Key Takeaways
- Shares of BKNG slumped to a 52-week bottom at $167.77, shedding 21.5% since January
- Truist Securities lowered its price objective from $5,810 to $5,780 while maintaining a Buy recommendation
- Analysts point to Middle East tensions as a more significant concern for BKNG compared to Expedia
- Mizuho elevated Booking.com to its preferred travel stock, displacing Airbnb from the top position
- House Oversight Committee members are investigating Booking.com regarding potential algorithmic pricing practices
Shares of Booking Holdings have experienced significant turbulence in recent weeks. On April 6, the stock bottomed out at $167.77, representing a new 52-week trough and extending a downturn that has wiped out more than one-fifth of its market value year-to-date.

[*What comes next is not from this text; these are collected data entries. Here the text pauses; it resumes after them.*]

(* ===== verification/ControlTheorems.v ===== *)
(** What the control channel guarantees: a client of the socket is told what the
    mount is, in every field, and learns that there is none once it is closed or
    its process has died. *)

From S2P Require Import Control AuthTheorems.

#[local] Open Scope Z_scope.

(** ** The JSON of the information *)

Definition daemon_ok (d : DaemonInfo) : Prop :=
  int64 (dm_PID d) ∧ utf8_valid (dm_StartedAt d) ∧ utf8_valid (dm_GoVersion d) ∧ utf8_valid (dm_BinaryVersion d).
Definition mountinfo_ok (m : MountInfo) : Prop :=
  utf8_valid (mi_State m) ∧ utf8_valid (mi_Mountpoint m) ∧ utf8_valid (mi_CacheDir m) ∧ utf8_valid (mi_ConfigFile m).
Definition configinfo_ok (c : ConfigInfo) : Prop :=
  utf8_valid (ci_CacheTTL c) ∧ int64 (ci_CacheMaxEntries c) ∧ utf8_valid (ci_CacheMaxSize c) ∧ utf8_valid (ci_DeltaInterval c) ∧
  int64 (ci_MaxUploadsInFlight c) ∧ int64 (ci_MaxUploadRetries c) ∧ int64 (ci_GraphRetries c) ∧ utf8_valid (ci_HTTPTimeout c) ∧
  int64 (ci_PreWarmDepth c) ∧ utf8_valid (ci_DebugAddr c).
(** Texts that are UTF-8 and numbers that fit: what a mount reports. *)
Definition info_ok (i : Info) : Prop :=
  utf8_valid (api_Name (in_API i)) ∧ int64 (api_Version (in_API i)) ∧ daemon_ok (in_Daemon i) ∧
  utf8_valid (ai_Name (in_Account i)) ∧ mountinfo_ok (in_Mount i) ∧ configinfo_ok (in_Config i).
#[export] Instance int64_dec n : Decision (int64 n).
Proof. unfold int64. apply _. Defined.
#[export] Instance info_ok_dec i : Decision (info_ok i).
Proof. unfold info_ok, daemon_ok, mountinfo_ok, configinfo_ok. apply _. Defined.

(** A number that is always written. *)
Lemma dec_members_int {T} (fields : list (string * decoder T)) {get : T → Z} {set} k n ms t :
  field_for fields k = Some (dec_field get set dec_int64) → int64 n →
  dec_members fields ((k, JNum n) :: ms) t = dec_members fields ms (set n t).
Proof.
  intros Hf Hn. rewrite dec_members_cons. cbn [fst snd]. rewrite Hf. unfold dec_field, dec_int64, dec_int, int64 in *.
  by rewrite (proj2 (Z.leb_le _ n)), (proj2 (Z.leb_le n _)) by lia.
Qed.
(** A field that is itself a struct. *)
Lemma dec_members_sub {T A} (fields : list (string * decoder T)) {get : T → A} {set} (d : decoder A) k j a ms t :
  field_for fields k = Some (dec_field get set d) → d j (get t) = Some a →
  dec_members fields ((k, j) :: ms) t = dec_members fields ms (set a t).
Proof. intros Hf Hd. rewrite dec_members_cons. cbn [fst snd]. rewrite Hf. unfold dec_field. by rewrite Hd. Qed.

Ltac next_field :=
  first [erewrite dec_members_string; [|reflexivity|assumption]
        |erewrite dec_members_int; [|reflexivity|assumption]].
Ltac struct_back := rewrite dec_struct_obj; repeat next_field; try reflexivity; by member_str.

Lemma dec_enc_API a : utf8_valid (api_Name a) → int64 (api_Version a) → dec_API (enc_APIInfo a) zero_API = Some a.
Proof. destruct a. intros. unfold dec_API, enc_APIInfo. by struct_back. Qed.
Lemma dec_enc_Daemon d : daemon_ok d → dec_Daemon (enc_DaemonInfo d) zero_Daemon = Some d.
Proof. destruct d. intros (? & ? & ? & ?). unfold dec_Daemon, enc_DaemonInfo. struct_back. Qed.
Lemma dec_enc_AccountInfo a : utf8_valid (ai_Name a) → dec_AccountInfo (enc_AccountInfo a) (mkAccountInfo "") = Some a.
Proof. destruct a. intros. unfold dec_AccountInfo, enc_AccountInfo. by struct_back. Qed.
Lemma dec_enc_MountInfo m : mountinfo_ok m → dec_MountInfo (enc_MountInfo m) zero_MountInfo = Some m.
Proof. destruct m. intros (? & ? & ? & ?). unfold dec_MountInfo, enc_MountInfo. struct_back. Qed.
Lemma dec_enc_ConfigInfo c : configinfo_ok c → dec_ConfigInfo (enc_ConfigInfo c) zero_Config = Some c.
Proof.
  destruct c. intros (? & ? & ? & ? & ? & ? & ? & ? & ? & ?). unfold dec_ConfigInfo, enc_ConfigInfo. struct_back.
Qed.
Lemma dec_enc_Info i : info_ok i → dec_Info (enc_Info i) zero_Info = Some i.
Proof.
  destruct i as [a d c m f]. intros (Ha & Hv & Hd & Hc & Hm & Hf). cbn [in_API in_Daemon in_Account in_Mount in_Config] in *.
  unfold dec_Info, enc_Info. rewrite dec_struct_obj. cbn [in_API in_Daemon in_Account in_Mount in_Config].
  erewrite dec_members_sub; [|reflexivity|by apply dec_enc_API].
  erewrite dec_members_sub; [|reflexivity|by apply dec_enc_Daemon].
  erewrite dec_members_sub; [|reflexivity|by apply dec_enc_AccountInfo].
  erewrite dec_members_sub; [|reflexivity|by apply dec_enc_MountInfo].
  erewrite dec_members_sub; [|reflexivity|by apply dec_enc_ConfigInfo].
  reflexivity.
Qed.

(** ** The server and its client *)

Section control.
Context `{GoRuntime}.

(** A server that started listens on its path. *)
Lemma NewServer_state pid now path info ver s n s' :
  NewServer pid now path (Some info) ver s = (inr (Some n), s') →
  so_files s' !! path = Some (Listening n) ∧ so_servers s' !! n = Some (mkServer path info now ver pid true).
Proof.
  unfold NewServer. destruct (decide (path = "")); [congruence|].
  assert (Hstart : ∀ s0, match net_Listen path s0 with
    | (inl err, s) => (inl (EWrap ("listening on unix socket " +:+ path +:+ ": ") err ""), s)
    | (inr n, s) =>
        match sock_Chmod path s with
        | (inl err, s) => (inl (EWrap "setting socket permissions: " err ""), listener_Close path s)
        | (inr _, s) => (inr (Some n), set_servers (<[n := mkServer path info now ver pid true]>) s)
        end
    end = (inr (Some n), s') →
    so_files s' !! path = Some (Listening n) ∧ so_servers s' !! n = Some (mkServer path info now ver pid true)).
  { intros s0. destruct (net_Listen path s0) as [[e|k] s1] eqn:E1; [congruence|].
    destruct (sock_Chmod path s1) as [[e|u] s2] eqn:E2; [congruence|]. intros [= -> <-].
    assert (Hf : so_files s1 !! path = Some (Listening n)).
    { revert E1. unfold net_Listen, sock_call. destruct (so_faults s0) as [|[f|] fs]; [|congruence|];
        (destruct (so_files _ !! path); [congruence|]); intros [= <- <-]; cbn; by rewrite lookup_insert_eq. }
    assert (Hs : so_files s2 = so_files s1).
    { revert E2. unfold sock_Chmod, sock_call. destruct (so_faults s1) as [|[f|] fs]; [|congruence|]; intros [= <- <-]; done. }
    cbn. by rewrite Hs, lookup_insert_eq. }
  destruct (sock_Remove path s) as [[e|u] s1]; [|apply Hstart].
  destruct (os_IsNotExist e); [apply Hstart|congruence].
Qed.
(** Without faults a server starts, unless a socket of its path is in the way
    after it was removed. *)
Lemma NewServer_starts pid now path info ver s :
  path ≠ "" → so_faults s = [] → ∃ n s', NewServer pid now path (Some info) ver s = (inr (Some n), s').
Proof.
  intros Hp Hf. unfold NewServer. rewrite decide_False by done. unfold sock_Remove, net_Listen, sock_Chmod, sock_call.
  rewrite Hf. destruct (so_files s !! path) eqn:E.
  - cbn. rewrite Hf, lookup_delete_eq. cbn. rewrite ?Hf. eauto.
  - cbn. rewrite Hf, E. cbn. rewrite ?Hf. eauto.
Qed.
(** A path where nobody answers. *)
Lemma Client_Info_none path s :
  so_faults s = [] → so_files s !! path = None ∨ so_files s !! path = Some Dead → (Client_Info path s).1 = inl ErrNotRunning.
Proof. intros Hf Hp. unfold Client_Info, sock_Do. rewrite Hf. by destruct Hp as [-> | ->]. Qed.
Lemma Client_Info_open path s n sv :
  so_faults s = [] → so_files s !! path = Some (Listening n) → so_servers s !! n = Some sv → sv_open sv = true →
  info_ok (stamp sv (sv_provider sv)) → (Client_Info path s).1 = inr (stamp sv (sv_provider sv)).
Proof.
  intros Hf Hl Hs Ho Hok. unfold Client_Info, sock_Do. rewrite Hf, Hl, Hs, Ho.
  change (mux sv "GET" "/v1/info") with (reply 200 (enc_Info (stamp sv (sv_provider sv)))).
  unfold info_outcome, reply, Decode. cbn [resp_StatusCode resp_Body b_json].
  change (200 =? 200) with true. cbv iota. by rewrite dec_enc_Info.
Qed.
(** Closing leaves nothing at the path, and the server closed. *)
Lemma Close_state path s n sv hung :
  so_faults s = [] → so_servers s !! n = Some sv → sv_open sv = true → sv_sockPath sv = path →
  ∃ e s', Close (Some n) hung s = (e, s') ∧ (hung = false → e = None) ∧ so_faults s' = [] ∧ so_files s' !! path = None ∧
    so_servers s' !! n = Some (set_open false sv).
Proof.
  intros Hf Hs Ho Hp. unfold Close, sock_Remove, sock_call. cbn [mbind option_bind]. rewrite Hs. cbn [fmap option_fmap option_map].
  rewrite Ho, Hp. cbn. rewrite Hf, lookup_delete_eq. eexists _, _. split; [reflexivity|].
  split_and!; [by intros ->|done|cbn; by rewrite lookup_delete_eq|cbn; by rewrite lookup_insert_eq].
Qed.

(** C21: the control channel tells the truth about its mount. A client that asks
    the socket of a server that started is answered with everything the mount
    reports, through the JSON document, and with the process, the starting time
    and the versions of the server, whatever the provider put there. Once the
    server is closed, and after its process died without closing it, the client
    reports that no server runs; closing again does nothing; and a new server
    can be started on the path a dead one left. *)
Theorem control_reports_mount pid now path info ver (s : Sockets) n s' :
  let sv := mkServer path info now ver pid true in
  NewServer pid now path (Some info) ver s = (inr (Some n), s') → so_faults s' = [] → info_ok (stamp sv info) →
  (Client_Info path s').1 = inr (mkInfo_ (in_API info) (mkDaemonInfo pid (format_RFC3339 now) runtime_Version ver)
                                   (in_Account info) (in_Mount info) (in_Config info)) ∧
  (∀ hung, ∃ e s2, Close (Some n) hung s' = (e, s2) ∧ (hung = false → e = None) ∧
     (Client_Info path s2).1 = inl ErrNotRunning ∧ ∀ hung', Close (Some n) hung' s2 = (None, s2)) ∧
  (Client_Info path (killed n s')).1 = inl ErrNotRunning ∧
  (∀ pid' now' info' ver', ∃ n' s2, NewServer pid' now' path (Some info') ver' (killed n s') = (inr (Some n'), s2)).
Proof.
  intros sv Hnew Hf Hok. destruct (NewServer_state _ _ _ _ _ _ _ _ Hnew) as [Hl Hs]. split_and!.
  - by rewrite (Client_Info_open path s' n sv).
  - intros hung. destruct (Close_state path s' n sv hung) as (e & s2 & HC & He & Hf2 & Hn & Hs2); [done..|].
    exists e, s2. split_and!; [done|done|by apply Client_Info_none; [|left]|].
    intros hung'. unfold Close. cbn [mbind option_bind]. by rewrite Hs2.
  - apply Client_Info_none; [done|right]. cbn. rewrite lookup_fmap, Hl. cbn. by rewrite decide_True.
  - intros. apply NewServer_starts; [|done]. intros ->. revert Hnew. unfold NewServer. by rewrite decide_True.
Qed.
End control.

(** ** A mount and its socket *)

#[global] Instance go_1_26 : GoRuntime := "go1.26.7".
#[global] Instance bytes_text : HumanizeBytes := λ n, pretty n +:+ " B".

Definition ana_info : Info :=
  provider_Info (mkProvider "ana@example.com" "/home/ana/OneDrive" (DefaultMountConfig "/home/ana" "ana@example.com" None)).
Definition ana_socket : string := "/home/ana/.cache/onecloudriver/ana@example.com/control.sock".
Definition no_sockets : Sockets := mkSockets ∅ ∅ 0 [].
Definition mounted_once : Sockets := (NewServer 1234 (1788602400 * Second) ana_socket (Some ana_info) "v0.1.5" no_sockets).2.

Lemma control_reports_mount_witness :
  (Client_Info ana_socket mounted_once).1
  = inr (mkInfo_ (in_API ana_info) (mkDaemonInfo 1234 "2026-09-05T10:00:00Z" "go1.26.7" "v0.1.5")
           (in_Account ana_info) (in_Mount ana_info) (in_Config ana_info)).
Proof.
  destruct (control_reports_mount 1234 (1788602400 * Second) ana_socket ana_info "v0.1.5" no_sockets 0 mounted_once) as [Hi _].
  - vm_compute. reflexivity.
  - reflexivity.
  - apply (bool_decide_unpack _). vm_compute. exact I.
  - exact Hi.
Defined.

(** The configuration as it is shown. *)
Example ana_config_shown :
  in_Config ana_info = mkConfigInfo "1m0s" 2000 "0" "5m0s" 5 5 3 "15s" 2 "".
Proof. reflexivity. Qed.

(** A second mount of the same cache directory, which goes on when the database
    is locked, takes the socket over; when the first one ends it removes the
    file of the second, whose channel is then out of reach while it runs. *)
Definition mounted_twice : Sockets := (NewServer 5678 (1788602400 * Second) ana_socket (Some ana_info) "" mounted_once).2.
Example socket_taken_over :
  (dm_PID ∘ in_Daemon <$> match (Client_Info ana_socket mounted_twice).1 with inr i => Some i | inl _ => None end) = Some 5678 ∧
  let s := (Close (Some 0%nat) false mounted_twice).2 in
  (sv_open <$> so_servers s !! 1%nat) = Some true ∧ (Client_Info ana_socket s).1 = inl ErrNotRunning.
Proof. by vm_compute. Qed.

The decline appears disconnected from the company’s operational performance. Booking Holdings generated $26.92 billion in trailing twelve-month revenue while maintaining a robust 87% gross profit margin — a profitability level that remains exceptional within the industry.
On Sunday, Truist Securities adjusted its valuation on BKNG downward to $5,780 from $5,810, highlighting geopolitical uncertainties stemming from escalating tensions involving Iran. Despite the reduced target, the firm retained its Buy recommendation, emphasizing the company’s worldwide diversification as a competitive advantage over the long haul.
According to Truist’s analysis, Booking Holdings faces marginally greater exposure to Iran-related disruptions than Expedia, primarily due to BKNG’s substantial presence across Asian markets and its linkage to European energy dynamics.
Expedia, meanwhile, derives approximately two-thirds of its revenue from domestic U.S. operations, which Truist believes offers more stability in the near term, particularly with a robust lineup of summer events expected to drive domestic travel demand.
Nonetheless, Truist continues to favor BKNG’s long-term prospects over Expedia, even while acknowledging ongoing headwinds from geopolitical instability and concerns about artificial intelligence disruption affecting investor confidence.
Analyst Shifts: Mizuho Chooses Booking Over Airbnb
In a notable change, Mizuho recently promoted Booking.com to its highest-conviction travel recommendation, replacing Airbnb in that role. The upgrade followed OpenAI‘s strategic pivot away from integrated ChatGPT transactions toward app-based booking flows — a shift that positions Booking.com as a primary beneficiary.
While the partnership holds promise as a potential traffic catalyst, its financial impact remains uncertain at this stage.
Meanwhile, the company recently executed a 25-for-1 forward stock split, expanding its authorized common shares from 1 billion to 25 billion. The corporate amendment was officially registered with Delaware authorities and is now in effect.
Booking Holdings has also strengthened its board composition by appointing Kurt Sievers, the previous chief executive of NXP Semiconductors. Sievers contributes extensive experience in corporate transactions and strategic acquisitions from his tenure at NXP.
Regulatory Attention on Algorithmic Pricing
On the compliance front, members of the U.S. House Oversight Committee have contacted Booking.com — alongside other major travel and technology platforms — requesting documentation about potential use of surveillance-based pricing mechanisms.
Lawmakers are examining whether companies employ personalized pricing algorithms that could result in variable consumer costs. Booking.com has yet to issue a public statement addressing the committee’s information request.
According to InvestingPro analysis, BKNG appears to be trading at attractive valuations given current price levels, hovering slightly above its yearly floor of $150.62.